I don't say this as someone who intrinsically dislikes women's basketball. I say this as someone who has followed the game closely the last 10 years, who has coached, trained and broken down game film with women, plus commiserated with them as well.
They know Title IX is flawed in many respects. They don't say it publicly. They are not dumb. They are torn. They are thankful for the free ride, yet all too aware of their game's incidentalness.
They live with the axiom that you pay for what you get, starting with the coaching staff. If a school is offering bargain-basement salaries to prospective coaches, the school should not be surprised if it ends up with the village idiots.
You have so many of them in women's basketball, so many village idiots who probably would be sweeping floors for a living if it were not for Title IX. That's just one problem. Another is the dearth of quality players. There are just not enough quality athletes to fill the rosters of 300-plus programs, which is why a 100-50 victory is a typical game for UConn in the Big East. This is old-fashioned competition? This is good? No, this is a waste of time.
Title IX's supporters don't cite these inconvenient truths. They just stick to the company line, which is: Isn't it wonderful that little girls in pigtails can dream to be basketball players in college, just as little boys do?

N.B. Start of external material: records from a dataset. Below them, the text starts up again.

Lemma validate_equivocation_safe u1 u2 iid v : safe (validate_equivocation u1 u2 iid v).
Proof.
  unfold validate_equivocation. cbv zeta. apply safe_bind; [by destruct (validator_id _ _)|]. intros a _.
  repeat (apply safe_bind; [apply safe_fail_if|]; intros [] _). apply safe_fail_if.
Qed.

Lemma map_err_safe {E E' A} (f : E -> E') (m : res E A) : safe m -> safe (map_err f m).
Proof. by destruct m. Qed.

Lemma pre_validate_vertex_safe hw v : node_ok hw -> windows_ok v -> safe (do_pre_validate_vertex hw v).
Proof.
  intros N Wv. destruct v as [sw|ev|e|ping]; cbn [do_pre_validate_vertex]; apply map_err_safe.
  - apply safe_bind; [by destruct (validator_id _ _)|]. intros a _.
    do 2 (apply safe_bind; [apply safe_fail_if|]; intros [] _). by apply pre_validate_safe; apply (no_inv _ N).
  - destruct ev as [u1 u2|e1 u1 e2 u2 lane]; cbn [Evidence_validate]; [apply validate_equivocation_safe|].
    apply safe_bind; [apply safe_fail_if|]. intros [] _.
    apply safe_bind; [by destruct (validator_id _ _)|]. intros a _.
    do 2 (apply safe_bind; [apply safe_fail_if|]; intros [] _).
    destruct (check_windows_total (E:=EvidenceError) lane u2 Wv) as [b ->]. cbn [mbind res_bind].
    apply safe_bind; [apply safe_fail_if|]. intros [] _.
    apply safe_bind; [apply validate_equivocation_safe|]. intros [] _. apply safe_fail_if.
  - apply safe_bind; [apply safe_fail_if|]. intros [] _.
    induction (endorsers e) as [|[c sg] l IH]; cbn [check_endorsers]; [done|].
    apply safe_bind; [by destruct (validator_id _ _)|]. intros a _.
    do 2 (apply safe_bind; [apply safe_fail_if|]; intros [] _). apply IH.
  - unfold Ping_validate. apply safe_bind; [apply safe_fail_if|]. intros [] _.
    apply safe_bind; [by destruct (validator_id _ _)|]. intros a _. apply safe_fail_if.
Qed.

Can someone explain to me why the masses are being conditioned to think this is wonderful? It goes right over my head, and nothing against basketball. I still like to pretend I can play basketball. However, I would not draft a measure that extols the virtues of pickup basketball or compels institutions to grovel at the altar of political correctness.
So you go ahead and tear your anterior cruciate ligament, honey. You go ahead and heed the instructions of the moronic dinosaur on the bench whose only contribution to society will be retirement, followed by death. Many of these dinosaurs should be fired. A few should be flogged. Right now, there should be about 250 openings for head coaches in Division I women's basketball.
If Title IX were dropped tomorrow, I have a suspicion that Division I women's basketball would lose a considerable number of its members. And that would be a good thing, a start, because then the schools invested in Division I women's basketball would be there for the right reasons and not because of a law. You would have better coaches, a higher level of play and more entertaining games. Who knows? You also might increase fan support.
Sorry. You are not supposed to look at Title IX with a critical eye. You have your lines from the script, straight from the Stepford Wives-like types. Hear them roar.
Title IX is all good. It is beautiful. Check out the ever-increasing participation numbers. Look how many girls are playing in high school now, aspiring to land a college scholarship. Oh, my. It is enough to make the national media's heart flutter, even if you couldn't drag most members of the national media to a women's basketball game.
They know what to say and leave it at that.
Next up: racial profiling and why it is wrong to target the Middle Eastern-looking man who has a fuse sticking out of his shoe.
Him: Just do it.
America: Why do they hate us so?
The national discussion involving Title IX is not so different from that vacant thinking.